*Problem requirements*: Restate word for word the entries below, starting with the line with "(** First entry" and continuing through the line with "Definition with_status (v". Include both of those lines and no others.

*Given entries*:
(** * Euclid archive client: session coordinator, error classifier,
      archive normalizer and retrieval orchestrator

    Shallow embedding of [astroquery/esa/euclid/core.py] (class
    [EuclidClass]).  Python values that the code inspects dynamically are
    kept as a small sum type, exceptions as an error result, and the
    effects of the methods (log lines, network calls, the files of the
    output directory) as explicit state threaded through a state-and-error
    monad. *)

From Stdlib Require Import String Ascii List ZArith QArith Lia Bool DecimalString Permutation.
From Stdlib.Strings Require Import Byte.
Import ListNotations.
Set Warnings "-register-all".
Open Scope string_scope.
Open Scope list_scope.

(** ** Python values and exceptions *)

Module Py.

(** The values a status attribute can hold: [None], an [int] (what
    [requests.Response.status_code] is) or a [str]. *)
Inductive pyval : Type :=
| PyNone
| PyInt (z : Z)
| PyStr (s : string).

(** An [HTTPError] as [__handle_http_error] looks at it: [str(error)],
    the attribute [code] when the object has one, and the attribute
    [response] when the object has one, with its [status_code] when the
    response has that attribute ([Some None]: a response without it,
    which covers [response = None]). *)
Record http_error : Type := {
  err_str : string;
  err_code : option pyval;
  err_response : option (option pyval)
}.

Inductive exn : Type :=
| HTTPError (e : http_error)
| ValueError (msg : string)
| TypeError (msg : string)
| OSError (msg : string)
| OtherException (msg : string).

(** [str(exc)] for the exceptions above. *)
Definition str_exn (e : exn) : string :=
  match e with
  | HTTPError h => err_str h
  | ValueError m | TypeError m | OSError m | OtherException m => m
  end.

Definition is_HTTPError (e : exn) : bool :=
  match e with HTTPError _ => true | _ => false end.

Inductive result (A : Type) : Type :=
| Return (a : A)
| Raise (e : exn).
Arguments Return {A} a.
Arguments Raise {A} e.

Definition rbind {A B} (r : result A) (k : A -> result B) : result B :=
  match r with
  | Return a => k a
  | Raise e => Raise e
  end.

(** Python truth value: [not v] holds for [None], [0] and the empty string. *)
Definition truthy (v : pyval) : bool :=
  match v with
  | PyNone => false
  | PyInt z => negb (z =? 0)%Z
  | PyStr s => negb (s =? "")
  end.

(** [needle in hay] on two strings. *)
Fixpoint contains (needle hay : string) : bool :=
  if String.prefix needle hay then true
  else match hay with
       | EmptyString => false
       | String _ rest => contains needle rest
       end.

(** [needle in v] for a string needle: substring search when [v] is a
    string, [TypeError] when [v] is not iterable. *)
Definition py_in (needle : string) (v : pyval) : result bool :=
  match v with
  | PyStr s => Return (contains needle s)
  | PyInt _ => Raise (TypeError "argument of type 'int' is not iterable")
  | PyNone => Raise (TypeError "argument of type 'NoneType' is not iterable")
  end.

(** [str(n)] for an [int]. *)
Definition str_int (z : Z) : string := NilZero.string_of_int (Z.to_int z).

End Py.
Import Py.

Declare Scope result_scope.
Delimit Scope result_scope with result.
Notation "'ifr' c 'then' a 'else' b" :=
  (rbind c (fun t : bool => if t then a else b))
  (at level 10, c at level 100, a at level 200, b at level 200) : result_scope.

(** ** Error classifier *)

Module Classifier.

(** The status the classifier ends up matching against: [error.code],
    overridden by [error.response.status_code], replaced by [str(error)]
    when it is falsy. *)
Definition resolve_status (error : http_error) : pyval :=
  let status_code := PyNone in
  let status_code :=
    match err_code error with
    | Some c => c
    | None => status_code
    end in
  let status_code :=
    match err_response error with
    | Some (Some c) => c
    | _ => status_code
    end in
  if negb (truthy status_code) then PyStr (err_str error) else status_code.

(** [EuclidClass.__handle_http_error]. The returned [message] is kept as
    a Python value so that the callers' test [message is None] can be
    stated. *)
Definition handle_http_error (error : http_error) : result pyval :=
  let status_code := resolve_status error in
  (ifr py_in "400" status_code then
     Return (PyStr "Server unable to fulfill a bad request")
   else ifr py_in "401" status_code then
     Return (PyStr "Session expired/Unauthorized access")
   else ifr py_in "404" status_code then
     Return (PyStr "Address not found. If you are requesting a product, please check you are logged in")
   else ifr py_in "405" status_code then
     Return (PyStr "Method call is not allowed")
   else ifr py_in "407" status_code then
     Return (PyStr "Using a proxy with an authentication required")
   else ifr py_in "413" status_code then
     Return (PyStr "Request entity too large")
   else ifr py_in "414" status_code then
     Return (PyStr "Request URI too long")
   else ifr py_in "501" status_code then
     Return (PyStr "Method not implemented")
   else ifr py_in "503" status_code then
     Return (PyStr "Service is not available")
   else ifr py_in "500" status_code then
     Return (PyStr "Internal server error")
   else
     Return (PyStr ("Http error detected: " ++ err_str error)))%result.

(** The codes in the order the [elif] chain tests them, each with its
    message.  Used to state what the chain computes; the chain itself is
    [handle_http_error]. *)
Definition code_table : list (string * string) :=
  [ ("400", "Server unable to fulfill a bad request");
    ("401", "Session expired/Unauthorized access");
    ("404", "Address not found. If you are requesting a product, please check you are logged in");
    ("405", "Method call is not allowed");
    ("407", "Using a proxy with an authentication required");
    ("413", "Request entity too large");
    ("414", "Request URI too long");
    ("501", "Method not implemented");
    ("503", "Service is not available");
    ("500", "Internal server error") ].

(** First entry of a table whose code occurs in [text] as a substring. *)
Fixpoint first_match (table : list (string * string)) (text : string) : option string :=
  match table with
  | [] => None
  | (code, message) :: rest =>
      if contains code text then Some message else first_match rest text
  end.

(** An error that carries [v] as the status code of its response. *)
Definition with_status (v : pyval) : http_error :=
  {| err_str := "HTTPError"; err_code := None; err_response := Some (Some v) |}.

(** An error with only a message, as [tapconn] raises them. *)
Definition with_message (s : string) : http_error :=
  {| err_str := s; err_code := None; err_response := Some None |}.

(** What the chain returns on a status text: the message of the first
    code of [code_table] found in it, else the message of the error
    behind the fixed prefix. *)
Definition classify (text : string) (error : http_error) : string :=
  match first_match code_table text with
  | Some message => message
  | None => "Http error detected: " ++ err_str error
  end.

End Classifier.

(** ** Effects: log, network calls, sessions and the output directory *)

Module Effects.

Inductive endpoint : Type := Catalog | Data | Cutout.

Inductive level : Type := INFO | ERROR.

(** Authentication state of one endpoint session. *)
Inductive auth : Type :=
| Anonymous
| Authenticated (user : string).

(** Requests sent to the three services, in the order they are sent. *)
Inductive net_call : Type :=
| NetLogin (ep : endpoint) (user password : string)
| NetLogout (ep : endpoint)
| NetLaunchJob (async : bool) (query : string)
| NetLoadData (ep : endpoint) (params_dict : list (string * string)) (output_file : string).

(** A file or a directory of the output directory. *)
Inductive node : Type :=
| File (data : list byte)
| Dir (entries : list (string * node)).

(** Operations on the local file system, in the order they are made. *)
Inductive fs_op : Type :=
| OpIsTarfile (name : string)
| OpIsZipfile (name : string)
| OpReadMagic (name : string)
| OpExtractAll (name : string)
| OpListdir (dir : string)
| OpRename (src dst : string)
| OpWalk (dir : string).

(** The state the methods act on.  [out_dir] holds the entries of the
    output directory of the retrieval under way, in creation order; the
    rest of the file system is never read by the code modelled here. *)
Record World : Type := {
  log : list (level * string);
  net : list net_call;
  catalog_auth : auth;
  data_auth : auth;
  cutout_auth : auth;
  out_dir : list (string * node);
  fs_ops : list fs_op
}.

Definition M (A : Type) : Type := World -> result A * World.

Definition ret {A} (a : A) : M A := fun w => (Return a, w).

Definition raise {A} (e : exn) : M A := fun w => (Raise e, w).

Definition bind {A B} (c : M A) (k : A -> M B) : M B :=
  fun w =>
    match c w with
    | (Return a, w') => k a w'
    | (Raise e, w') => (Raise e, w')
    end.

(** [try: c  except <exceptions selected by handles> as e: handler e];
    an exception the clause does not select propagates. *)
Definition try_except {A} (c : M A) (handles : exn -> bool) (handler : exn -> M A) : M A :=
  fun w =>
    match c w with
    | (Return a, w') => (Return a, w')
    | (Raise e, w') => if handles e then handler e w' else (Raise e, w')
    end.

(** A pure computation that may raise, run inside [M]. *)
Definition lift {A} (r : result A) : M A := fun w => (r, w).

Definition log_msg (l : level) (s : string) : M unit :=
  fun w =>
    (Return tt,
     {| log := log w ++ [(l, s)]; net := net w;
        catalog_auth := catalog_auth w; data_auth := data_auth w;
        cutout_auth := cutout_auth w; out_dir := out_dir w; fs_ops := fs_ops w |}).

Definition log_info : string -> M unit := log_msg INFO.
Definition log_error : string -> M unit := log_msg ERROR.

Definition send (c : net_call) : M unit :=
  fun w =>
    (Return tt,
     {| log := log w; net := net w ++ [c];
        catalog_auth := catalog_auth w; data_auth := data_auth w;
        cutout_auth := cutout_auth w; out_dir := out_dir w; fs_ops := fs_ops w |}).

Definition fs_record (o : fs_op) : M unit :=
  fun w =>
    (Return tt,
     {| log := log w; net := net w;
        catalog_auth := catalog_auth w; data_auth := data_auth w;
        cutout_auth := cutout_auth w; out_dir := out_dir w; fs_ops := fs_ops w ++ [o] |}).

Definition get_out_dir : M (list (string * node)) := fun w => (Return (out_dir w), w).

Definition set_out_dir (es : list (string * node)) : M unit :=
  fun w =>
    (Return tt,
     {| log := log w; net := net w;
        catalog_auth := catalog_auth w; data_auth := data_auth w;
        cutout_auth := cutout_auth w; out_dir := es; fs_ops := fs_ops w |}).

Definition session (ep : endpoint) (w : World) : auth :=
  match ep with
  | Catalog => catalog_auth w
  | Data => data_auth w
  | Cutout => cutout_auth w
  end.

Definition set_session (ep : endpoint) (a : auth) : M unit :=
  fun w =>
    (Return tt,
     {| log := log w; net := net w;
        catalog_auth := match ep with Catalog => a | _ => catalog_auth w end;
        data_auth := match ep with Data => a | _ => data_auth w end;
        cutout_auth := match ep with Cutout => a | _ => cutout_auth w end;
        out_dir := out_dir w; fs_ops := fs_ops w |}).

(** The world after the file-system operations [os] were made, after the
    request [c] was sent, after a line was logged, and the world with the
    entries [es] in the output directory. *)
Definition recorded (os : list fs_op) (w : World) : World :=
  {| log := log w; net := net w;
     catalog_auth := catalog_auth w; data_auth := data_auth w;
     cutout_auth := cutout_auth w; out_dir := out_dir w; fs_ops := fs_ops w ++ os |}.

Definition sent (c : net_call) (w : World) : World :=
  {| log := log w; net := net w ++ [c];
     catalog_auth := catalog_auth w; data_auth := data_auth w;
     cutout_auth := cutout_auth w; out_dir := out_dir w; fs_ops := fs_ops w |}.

==

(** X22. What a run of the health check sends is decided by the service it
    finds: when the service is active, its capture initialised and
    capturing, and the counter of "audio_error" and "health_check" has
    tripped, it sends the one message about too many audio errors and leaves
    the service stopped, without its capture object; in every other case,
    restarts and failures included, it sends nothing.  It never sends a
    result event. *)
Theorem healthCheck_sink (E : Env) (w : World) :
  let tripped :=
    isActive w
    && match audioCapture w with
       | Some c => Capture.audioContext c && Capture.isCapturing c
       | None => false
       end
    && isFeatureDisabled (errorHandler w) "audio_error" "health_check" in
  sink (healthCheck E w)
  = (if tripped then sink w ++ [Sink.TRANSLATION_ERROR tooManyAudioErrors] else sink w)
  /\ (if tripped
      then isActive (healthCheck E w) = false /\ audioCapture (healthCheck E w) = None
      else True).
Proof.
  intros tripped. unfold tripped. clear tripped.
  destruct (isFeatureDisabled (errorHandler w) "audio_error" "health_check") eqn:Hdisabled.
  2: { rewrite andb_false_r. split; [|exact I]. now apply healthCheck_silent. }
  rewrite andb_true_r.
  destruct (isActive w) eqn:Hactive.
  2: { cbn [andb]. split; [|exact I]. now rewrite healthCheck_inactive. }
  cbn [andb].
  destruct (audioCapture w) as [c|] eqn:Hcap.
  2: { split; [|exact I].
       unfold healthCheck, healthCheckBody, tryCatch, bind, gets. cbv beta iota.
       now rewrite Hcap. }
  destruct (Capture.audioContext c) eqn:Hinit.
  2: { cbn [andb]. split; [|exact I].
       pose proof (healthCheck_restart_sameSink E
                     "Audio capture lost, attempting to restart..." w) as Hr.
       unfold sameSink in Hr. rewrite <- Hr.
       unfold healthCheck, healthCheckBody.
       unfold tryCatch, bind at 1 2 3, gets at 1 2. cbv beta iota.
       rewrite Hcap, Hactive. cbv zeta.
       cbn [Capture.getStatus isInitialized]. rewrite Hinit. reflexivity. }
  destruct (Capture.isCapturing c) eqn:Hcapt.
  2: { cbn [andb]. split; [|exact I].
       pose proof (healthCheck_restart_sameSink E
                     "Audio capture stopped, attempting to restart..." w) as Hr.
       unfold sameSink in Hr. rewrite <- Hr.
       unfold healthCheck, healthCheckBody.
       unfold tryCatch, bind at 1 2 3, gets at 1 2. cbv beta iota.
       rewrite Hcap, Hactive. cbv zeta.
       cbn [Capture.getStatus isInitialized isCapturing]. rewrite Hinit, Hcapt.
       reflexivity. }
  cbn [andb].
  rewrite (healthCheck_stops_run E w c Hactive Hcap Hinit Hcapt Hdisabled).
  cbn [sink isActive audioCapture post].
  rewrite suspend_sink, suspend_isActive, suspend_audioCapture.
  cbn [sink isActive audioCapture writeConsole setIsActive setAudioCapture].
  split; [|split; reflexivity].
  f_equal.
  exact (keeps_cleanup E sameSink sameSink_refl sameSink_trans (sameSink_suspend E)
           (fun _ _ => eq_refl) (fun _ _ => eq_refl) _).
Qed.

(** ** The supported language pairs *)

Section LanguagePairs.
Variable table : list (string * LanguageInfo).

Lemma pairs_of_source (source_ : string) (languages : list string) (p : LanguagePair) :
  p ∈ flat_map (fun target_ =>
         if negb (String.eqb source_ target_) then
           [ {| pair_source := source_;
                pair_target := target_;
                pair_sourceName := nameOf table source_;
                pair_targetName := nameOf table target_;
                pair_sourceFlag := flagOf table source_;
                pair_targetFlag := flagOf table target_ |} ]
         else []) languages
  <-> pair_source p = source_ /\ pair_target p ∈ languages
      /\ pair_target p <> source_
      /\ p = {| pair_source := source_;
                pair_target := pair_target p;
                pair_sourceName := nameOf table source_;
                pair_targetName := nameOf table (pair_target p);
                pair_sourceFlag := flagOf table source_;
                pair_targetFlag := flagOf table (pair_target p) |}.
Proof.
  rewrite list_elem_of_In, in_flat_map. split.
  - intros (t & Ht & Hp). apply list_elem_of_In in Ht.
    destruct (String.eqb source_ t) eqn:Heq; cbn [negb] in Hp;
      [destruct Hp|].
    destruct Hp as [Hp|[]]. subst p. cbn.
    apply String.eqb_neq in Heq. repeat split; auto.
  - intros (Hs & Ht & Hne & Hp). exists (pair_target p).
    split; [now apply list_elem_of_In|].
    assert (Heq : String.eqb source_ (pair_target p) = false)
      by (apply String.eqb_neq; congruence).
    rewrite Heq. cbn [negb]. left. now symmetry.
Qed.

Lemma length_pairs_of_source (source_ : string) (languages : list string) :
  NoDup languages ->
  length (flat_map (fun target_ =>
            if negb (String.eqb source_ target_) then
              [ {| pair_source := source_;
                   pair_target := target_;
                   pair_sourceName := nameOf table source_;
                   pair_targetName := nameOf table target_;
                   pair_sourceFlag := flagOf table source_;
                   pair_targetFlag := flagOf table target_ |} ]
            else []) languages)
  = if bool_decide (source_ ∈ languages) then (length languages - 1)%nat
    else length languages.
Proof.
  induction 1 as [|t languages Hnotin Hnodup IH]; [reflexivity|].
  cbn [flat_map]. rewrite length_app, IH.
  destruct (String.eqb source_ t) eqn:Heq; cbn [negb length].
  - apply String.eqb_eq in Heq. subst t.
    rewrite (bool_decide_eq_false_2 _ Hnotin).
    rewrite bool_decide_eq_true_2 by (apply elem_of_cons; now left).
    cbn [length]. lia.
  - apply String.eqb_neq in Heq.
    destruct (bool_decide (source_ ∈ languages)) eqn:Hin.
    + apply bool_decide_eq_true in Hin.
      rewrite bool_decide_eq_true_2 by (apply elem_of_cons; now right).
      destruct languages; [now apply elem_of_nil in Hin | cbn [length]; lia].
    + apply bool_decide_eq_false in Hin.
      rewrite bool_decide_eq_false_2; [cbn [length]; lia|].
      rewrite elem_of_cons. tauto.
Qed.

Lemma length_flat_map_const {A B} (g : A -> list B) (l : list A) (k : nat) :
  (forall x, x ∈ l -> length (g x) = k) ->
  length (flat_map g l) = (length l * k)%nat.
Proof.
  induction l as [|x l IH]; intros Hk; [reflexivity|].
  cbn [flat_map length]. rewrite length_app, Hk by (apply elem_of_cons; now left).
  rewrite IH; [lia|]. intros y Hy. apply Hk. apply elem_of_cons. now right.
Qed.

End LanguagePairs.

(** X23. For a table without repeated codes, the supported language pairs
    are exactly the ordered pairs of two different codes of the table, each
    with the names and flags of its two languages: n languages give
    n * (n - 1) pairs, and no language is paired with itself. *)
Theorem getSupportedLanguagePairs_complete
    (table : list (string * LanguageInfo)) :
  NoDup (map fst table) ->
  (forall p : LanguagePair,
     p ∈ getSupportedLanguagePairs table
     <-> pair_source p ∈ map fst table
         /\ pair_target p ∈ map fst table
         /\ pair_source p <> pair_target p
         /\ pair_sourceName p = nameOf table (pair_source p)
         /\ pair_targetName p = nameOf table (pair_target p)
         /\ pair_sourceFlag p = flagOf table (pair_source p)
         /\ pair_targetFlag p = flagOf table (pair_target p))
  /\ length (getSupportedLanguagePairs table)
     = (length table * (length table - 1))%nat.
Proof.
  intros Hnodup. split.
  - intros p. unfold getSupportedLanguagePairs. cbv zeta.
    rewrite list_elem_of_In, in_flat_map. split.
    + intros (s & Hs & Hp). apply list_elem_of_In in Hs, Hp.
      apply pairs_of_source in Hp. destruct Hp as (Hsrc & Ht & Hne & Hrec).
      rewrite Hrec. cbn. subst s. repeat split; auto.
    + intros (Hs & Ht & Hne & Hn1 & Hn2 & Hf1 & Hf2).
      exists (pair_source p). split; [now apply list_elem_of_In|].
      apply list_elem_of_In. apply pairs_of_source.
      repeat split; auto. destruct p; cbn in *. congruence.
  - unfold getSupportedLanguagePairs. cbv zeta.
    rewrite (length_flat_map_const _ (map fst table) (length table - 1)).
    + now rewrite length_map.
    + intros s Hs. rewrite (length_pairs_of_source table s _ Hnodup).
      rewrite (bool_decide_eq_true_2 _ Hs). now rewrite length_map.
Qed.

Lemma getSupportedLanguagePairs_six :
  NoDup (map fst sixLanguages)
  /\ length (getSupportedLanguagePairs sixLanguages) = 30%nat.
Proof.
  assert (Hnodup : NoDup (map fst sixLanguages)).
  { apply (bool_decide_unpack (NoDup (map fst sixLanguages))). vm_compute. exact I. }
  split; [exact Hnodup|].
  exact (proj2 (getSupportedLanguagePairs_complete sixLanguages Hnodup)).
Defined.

---

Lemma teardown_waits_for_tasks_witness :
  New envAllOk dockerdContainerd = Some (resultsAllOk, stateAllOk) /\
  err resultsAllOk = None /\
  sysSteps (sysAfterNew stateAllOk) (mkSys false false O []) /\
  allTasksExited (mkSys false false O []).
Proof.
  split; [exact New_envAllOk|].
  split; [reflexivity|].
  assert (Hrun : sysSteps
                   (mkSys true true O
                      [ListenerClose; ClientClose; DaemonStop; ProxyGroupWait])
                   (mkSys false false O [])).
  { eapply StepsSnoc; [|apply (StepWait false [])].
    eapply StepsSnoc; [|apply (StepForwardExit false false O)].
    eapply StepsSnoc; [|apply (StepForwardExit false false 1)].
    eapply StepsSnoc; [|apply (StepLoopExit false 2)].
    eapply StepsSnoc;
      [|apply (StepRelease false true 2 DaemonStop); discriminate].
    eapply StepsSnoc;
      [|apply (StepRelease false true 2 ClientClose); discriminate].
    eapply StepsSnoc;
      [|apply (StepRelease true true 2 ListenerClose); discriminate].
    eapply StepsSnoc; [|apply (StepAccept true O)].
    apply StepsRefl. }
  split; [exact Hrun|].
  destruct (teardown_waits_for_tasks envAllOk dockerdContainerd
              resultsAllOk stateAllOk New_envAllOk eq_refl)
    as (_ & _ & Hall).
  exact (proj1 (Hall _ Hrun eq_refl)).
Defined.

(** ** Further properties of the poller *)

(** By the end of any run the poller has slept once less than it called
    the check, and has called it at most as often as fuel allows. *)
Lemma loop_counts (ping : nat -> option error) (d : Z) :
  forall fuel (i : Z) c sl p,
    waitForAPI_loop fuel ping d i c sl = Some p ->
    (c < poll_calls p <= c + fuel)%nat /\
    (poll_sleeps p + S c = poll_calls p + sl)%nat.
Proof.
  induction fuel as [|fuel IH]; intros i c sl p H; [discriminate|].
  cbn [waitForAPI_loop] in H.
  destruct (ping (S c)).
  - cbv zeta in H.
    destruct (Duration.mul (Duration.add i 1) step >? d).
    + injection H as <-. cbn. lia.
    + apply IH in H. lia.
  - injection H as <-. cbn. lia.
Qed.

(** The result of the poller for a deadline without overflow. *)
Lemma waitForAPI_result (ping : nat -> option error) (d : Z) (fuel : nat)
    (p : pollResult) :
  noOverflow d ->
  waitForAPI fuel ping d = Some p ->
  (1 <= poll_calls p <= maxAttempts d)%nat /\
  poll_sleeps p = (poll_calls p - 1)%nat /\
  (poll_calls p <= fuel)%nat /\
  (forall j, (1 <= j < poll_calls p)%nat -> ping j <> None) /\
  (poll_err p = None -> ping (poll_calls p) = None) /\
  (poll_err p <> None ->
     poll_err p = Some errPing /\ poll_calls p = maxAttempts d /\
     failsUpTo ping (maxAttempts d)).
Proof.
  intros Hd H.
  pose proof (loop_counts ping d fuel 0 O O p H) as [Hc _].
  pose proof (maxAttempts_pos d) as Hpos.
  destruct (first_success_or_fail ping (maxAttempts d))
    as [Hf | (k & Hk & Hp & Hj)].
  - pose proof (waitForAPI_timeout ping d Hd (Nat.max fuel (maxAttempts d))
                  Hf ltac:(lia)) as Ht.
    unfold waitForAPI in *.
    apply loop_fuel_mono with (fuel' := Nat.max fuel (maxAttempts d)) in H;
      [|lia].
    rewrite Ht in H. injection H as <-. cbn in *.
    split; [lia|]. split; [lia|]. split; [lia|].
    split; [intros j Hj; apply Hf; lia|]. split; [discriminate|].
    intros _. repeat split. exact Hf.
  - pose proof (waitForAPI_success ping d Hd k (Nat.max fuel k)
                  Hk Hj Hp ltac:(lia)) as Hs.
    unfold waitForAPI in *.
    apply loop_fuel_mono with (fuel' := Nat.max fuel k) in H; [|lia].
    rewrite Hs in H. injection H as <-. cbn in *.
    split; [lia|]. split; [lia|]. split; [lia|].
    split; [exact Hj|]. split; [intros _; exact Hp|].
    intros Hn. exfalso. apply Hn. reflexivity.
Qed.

*Exercise solution*:
(** First entry of a table whose code occurs in [text] as a substring. *)
Fixpoint first_match (table : list (string * string)) (text : string) : option string :=
  match table with
  | [] => None
  | (code, message) :: rest =>
      if contains code text then Some message else first_match rest text
  end.

(** An error that carries [v] as the status code of its response. *)
Definition with_status (v : pyval) : http_error :=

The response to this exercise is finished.